[What is required]
If a line in the data below contains "then", copy it.

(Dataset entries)
Lemma install_flannel_service_iface_witness :
  let o := install_flannel_service iface_world empty_state in
  res o = Ok tt
  /\ (forall v, config iface_world "iface" = Some v -> v <> EmptyString ->
       events o = service_events iface_world (Some v))
  /\ (falsy (config iface_world "iface") = true ->
       forall parsed, default_interface_is (output_of iface_world ["route"]) parsed ->
       events o = service_events iface_world parsed).
Proof.
  apply (install_flannel_service_iface iface_world empty_state). reflexivity.
Defined.

End InstallFlannelService.

Section SetFlannelVersion.

Import PyStr.

Lemma split_version_command :
  Shlex.split "flanneld -version" = Ok version_argv.
Proof. reflexivity. Qed.

Lemma set_flannel_version_run w s :
  exit_status w version_argv = 0%Z ->
  set_flannel_version w s
  = let out := output_of w version_argv in
    let v := strip (last_field (split_on "v"%char out)) in
    if truthy out then
      Outcome (Ok tt)
        (State ({["flannel.version.set"]} ∪ flags s) (Some version_status)
               (Some v) (files s))
        [ StatusSet "maintenance" "Setting flannel version.";
          Call version_argv; ApplicationVersionSet v ]
    else
      Outcome (Ok tt) (with_status version_status s)
        [ StatusSet "maintenance" "Setting flannel version."; Call version_argv ].
Proof.
  intros H. unfold set_flannel_version, split.
  rewrite split_version_command.
  unfold bind, check_output, bind, ask, lift. simpl. rewrite H. simpl.
  destruct (truthy (output_of w version_argv)); reflexivity.
Qed.

Lemma version_of_complete out :
  version_of out (strip (last_field (split_on "v"%char out))).
Proof.
  exists (last_field (split_on "v"%char out)).
  split; [apply last_field_split | apply strip_stripped].
Qed.

Lemma version_of_sound out v :
  version_of out v -> strip (last_field (split_on "v"%char out)) = v.
Proof.
  intros (tail & Ht & Hs).
  rewrite (last_field_of_unique _ _ _ Ht). now apply stripped_unique.
Qed.

(** Claim C7 as written fails on an output without the letter [v]:
    nothing follows a last [v], and yet a version is reported. *)
Lemma set_flannel_version_without_v :
  let out := "0.5.5" +:+ String newline EmptyString in
  let o := set_flannel_version (version_world out) empty_state in
  out <> EmptyString
  /\ (~ exists pre tail, out = pre +:+ String "v" tail)
  /\ events o = [ StatusSet "maintenance" "Setting flannel version.";
                  Call version_argv; ApplicationVersionSet "0.5.5" ].
Proof.
  cbv zeta. split; [discriminate |]. split.
  - intros (pre & tail & H).
    assert (Hv : has_char "v" ("0.5.5" +:+ String newline EmptyString) = true).
    { rewrite H, has_char_app. simpl. now rewrite orb_true_r. }
    vm_compute in Hv. discriminate.
  - vm_compute. reflexivity.
Qed.

(** Claim C7, amended: for a non-empty output of a successful
    [flanneld -version] the version reported is what follows the last
    [v] of the output, or the whole output when it holds no [v], with the
    surrounding white space stripped, and the flag [flannel.version.set]
    is set; for an empty output no version is reported and no flag is
    set. *)
Theorem set_flannel_version_spec (w : world) (s : state) :
  exit_status w version_argv = 0%Z ->
  let out := output_of w version_argv in
  let o := set_flannel_version w s in
  res o = Ok tt
  /\ (out <> EmptyString ->
      exists v,
        version_of out v
        /\ (forall v', version_of out v' -> v' = v)
        /\ events o = [ StatusSet "maintenance" "Setting flannel version.";
                        Call version_argv; ApplicationVersionSet v ]
        /\ app_version (final o) = Some v
        /\ flags (final o) = {["flannel.version.set"]} ∪ flags s)
  /\ (out = EmptyString ->
      events o = [ StatusSet "maintenance" "Setting flannel version.";
                   Call version_argv ]
      /\ app_version (final o) = app_version s
      /\ flags (final o) = flags s).
Proof.
  intros H out o. subst o. rewrite (set_flannel_version_run w s H).
  cbv zeta. fold out. destruct out as [|c out'] eqn:E; simpl.
  - split; [reflexivity |]. split; [intros Hne; contradiction | auto].
  - split; [reflexivity |]. split; [| intros Hne; discriminate].
    intros _. eexists. split; [apply (version_of_complete (String c out')) |].
    split; [intros v' Hv'; symmetry; now apply version_of_sound |].
    auto.
Qed.

Lemma set_flannel_version_spec_witness :
  let w := sample_world in
  let out := output_of w version_argv in
  let o := set_flannel_version w empty_state in
  res o = Ok tt
  /\ (out <> EmptyString ->
      exists v,
        version_of out v
        /\ (forall v', version_of out v' -> v' = v)
        /\ events o = [ StatusSet "maintenance" "Setting flannel version.";
                        Call version_argv; ApplicationVersionSet v ]
        /\ app_version (final o) = Some v
        /\ flags (final o) = {["flannel.version.set"]} ∪ flags empty_state)
  /\ (out = EmptyString ->
      events o = [ StatusSet "maintenance" "Setting flannel version.";
                   Call version_argv ]
      /\ app_version (final o) = app_version empty_state
      /\ flags (final o) = flags empty_state).
Proof.
  apply (set_flannel_version_spec sample_world empty_state). reflexivity.
Defined.

Example sample_version :
  events (set_flannel_version sample_world empty_state)
  = [ StatusSet "maintenance" "Setting flannel version.";
      Call version_argv; ApplicationVersionSet "0.7.0" ].
Proof. vm_compute. reflexivity. Qed.

End SetFlannelVersion.

Section InstallFlannelBinaries.

(** A run of commands that all succeed. *)
Lemma calls_succeed w s (cmds : list (list string)) :
  Forall (fun c => exit_status w c = 0%Z) cmds ->
  for_each cmds check_call w s = Outcome (Ok tt) s (map Call cmds).
Proof.
  intros H. revert s. induction H as [|c cmds Hc Hall IH]; intros s.
  - reflexivity.
  - simpl. unfold bind at 1. unfold check_call at 1, bind, tell, ask. simpl.
    rewrite Hc. simpl. rewrite IH. reflexivity.
Qed.

(** A run of commands stops at the first that fails. *)
Lemma calls_fail w s (before : list (list string)) c rest :
  Forall (fun c => exit_status w c = 0%Z) before ->
  exit_status w c <> 0%Z ->
  for_each (before ++ c :: rest) check_call w s
  = Outcome (Raise (CalledProcessError c (exit_status w c))) s
            (map Call (before ++ [c])).
Proof.
  intros H Hc. revert s. induction H as [|d before Hd Hall IH]; intros s.
  - simpl. unfold bind at 1. unfold check_call at 1, bind, tell, ask. simpl.
    destruct (Z.eqb_spec (exit_status w c) 0); [contradiction | reflexivity].
  - simpl. unfold bind at 1. unfold check_call at 1, bind, tell, ask. simpl.
    rewrite Hd. simpl. rewrite IH. reflexivity.
Qed.

Lemma install_loop w s unpack_path :
  for_each apps (install_one unpack_path) w s
  = for_each (install_commands unpack_path) check_call w s.
Proof. reflexivity. Qed.

Lemma blocked_run message w s :
  blocked message w s = blocked_outcome message s.
Proof.
  unfold blocked, log. rewrite bind_tell.
  unfold status_set. rewrite bind_unfold. reflexivity.
Qed.

Lemma install_flannel_binaries_small w s archive size :
  resource_get w "flannel" = Ok (Some archive) ->
  archive <> EmptyString ->
  st_size w archive = Some size ->
  (size < 1000000)%Z ->
  install_flannel_binaries w s = blocked_outcome "Incomplete flannel resource" s.
Proof.
  intros Hres Hne Hsize Hsmall.
  unfold install_flannel_binaries. rewrite bind_ask, Hres.
  destruct archive as [|a archive]; [contradiction |].
  change (negb (PyStr.truthy (String a archive))) with false. cbv iota.
  rewrite bind_ask, Hsize.
  destruct (Z.ltb_spec size 1000000) as [_|Hge]; [apply blocked_run | lia].
Qed.

(** The handler from the size check on, as one run of commands. *)
Lemma install_flannel_binaries_unpack w s archive size charm_dir :
  resource_get w "flannel" = Ok (Some archive) ->
  archive <> EmptyString ->
  st_size w archive = Some size ->
  (1000000 <= size)%Z ->
  getenv w "CHARM_DIR" = Some charm_dir ->
  let unpack_path := unpack_dir charm_dir in
  let o := for_each (tar_argv archive unpack_path :: install_commands unpack_path)
                    check_call w (unpacking unpack_path s) in
  install_flannel_binaries w s
  = prepend (unpack_events archive unpack_path)
      match res o with
      | Ok _ =>
          Outcome (Ok tt)
            (with_flags (fun fl => {["flannel.binaries.installed"]} ∪ fl) (final o))
            (events o)
      | Raise e => Outcome (Raise e) (final o) (events o)
      end.
Proof.
  intros Hres Hne Hsize Hbig Hdir unpack_path o.
  unfold install_flannel_binaries. rewrite bind_ask, Hres.
  destruct archive as [|a archive]; [contradiction |].
  change (negb (PyStr.truthy (String a archive))) with false. cbv iota.
  rewrite bind_ask, Hsize.
  destruct (Z.ltb_spec size 1000000) as [Hlt|_]; [lia |].
  rewrite bind_status_set, bind_ask, Hdir.
  unfold makedirs, log_argv.
  rewrite bind_assoc, bind_tell, bind_modify, bind_tell.
  rewrite !prepend_prepend. rewrite <- bind_assoc.
  change (unpack_events (String a archive) unpack_path)
    with ([StatusSet "maintenance" "Unpacking flannel resource."]
            ++ [Makedirs unpack_path]
            ++ [LogArgv (tar_argv (String a archive) unpack_path)]).
  f_equal. rewrite bind_unfold.
  change ((check_call ["tar"; "xfz"; String a archive; "-C";
                       PosixPath.join charm_dir ["files"; "flannel"]] ;;;
           for_each apps (install_one (PosixPath.join charm_dir ["files"; "flannel"])))
            w (with_files (fun fs => {[PosixPath.join charm_dir ["files"; "flannel"]]} ∪ fs)
                 (with_status ("maintenance", "Unpacking flannel resource.") s)))
    with o.
  destruct (res o); [|reflexivity].
  unfold set_state, modify, prepend. simpl. now rewrite app_nil_r.
Qed.

(** Claim C6 as written fails on an archive of sufficient size that
    [tar] cannot unpack: the error leaves the handler, nothing is
    installed and the flag is not set. *)
Lemma install_flannel_binaries_tar_fails :
  let w := failing_world 2 in
  let archive := "/var/lib/juju/resources/flannel.tar.gz" in
  let unpack_path := unpack_dir "/var/lib/juju/agents/unit-flannel-0/charm" in
  let o := install_flannel_binaries w empty_state in
  resource_get w "flannel" = Ok (Some archive)
  /\ st_size w archive = Some 2000000%Z
  /\ res o = Raise (CalledProcessError (tar_argv archive unpack_path) 2)
  /\ events o = unpack_events archive unpack_path
                ++ [Call (tar_argv archive unpack_path)]
  /\ flags (final o) = ∅.
Proof. cbv zeta. repeat split; vm_compute; reflexivity. Qed.

(** Claim C6, amended: the archive is checked by its size only.  Below
    1000000 bytes the handler logs, reports [blocked] with
    [Incomplete flannel resource] and returns, with nothing run and no
    flag set.  From that size on it runs [tar] and then [install] for
    each of the five binaries, to the fixed destinations, in order; when
    all six commands exit with status 0 the flag is set, and at the
    first that does not, [CalledProcessError] leaves the handler, the
    remaining commands are not run and the flag is not set. *)
Theorem install_flannel_binaries_spec (w : world) (s : state) archive size :
  resource_get w "flannel" = Ok (Some archive) ->
  archive <> EmptyString ->
  st_size w archive = Some size ->
  let o := install_flannel_binaries w s in
  ((size < 1000000)%Z ->
   o = Outcome (Ok tt) (with_status ("blocked", "Incomplete flannel resource") s)
         [ Log "Incomplete flannel resource";
           StatusSet "blocked" "Incomplete flannel resource" ])
  /\ ((1000000 <= size)%Z ->
      forall charm_dir, getenv w "CHARM_DIR" = Some charm_dir ->
      let unpack_path := unpack_dir charm_dir in
      let cmds := tar_argv archive unpack_path :: install_commands unpack_path in
      (Forall (fun c => exit_status w c = 0%Z) cmds ->
       o = Outcome (Ok tt)
             (with_flags (fun fl => {["flannel.binaries.installed"]} ∪ fl)
                         (unpacking unpack_path s))
             (unpack_events archive unpack_path ++ map Call cmds))
      /\ (forall before c rest,
            cmds = before ++ c :: rest ->
            Forall (fun c => exit_status w c = 0%Z) before ->
            exit_status w c <> 0%Z ->
            o = Outcome (Raise (CalledProcessError c (exit_status w c)))
                  (unpacking unpack_path s)
                  (unpack_events archive unpack_path ++ map Call (before ++ [c])))).
Proof.
  intros Hres Hne Hsize o. subst o. split.
  - intros Hsmall.
    now rewrite (install_flannel_binaries_small w s archive size).
  - intros Hbig charm_dir Hdir unpack_path cmds.
    rewrite (install_flannel_binaries_unpack w s archive size charm_dir)
      by assumption.
    fold unpack_path. fold cmds. split.
    + intros Hall. rewrite (calls_succeed _ _ _ Hall). reflexivity.
    + intros before c rest Hcmds Hall Hc.
      rewrite Hcmds, (calls_fail _ _ _ _ _ Hall Hc). reflexivity.
Qed.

[Result of the task]
    if truthy out then
    flag set.  From that size on it runs [tar] and then [install] for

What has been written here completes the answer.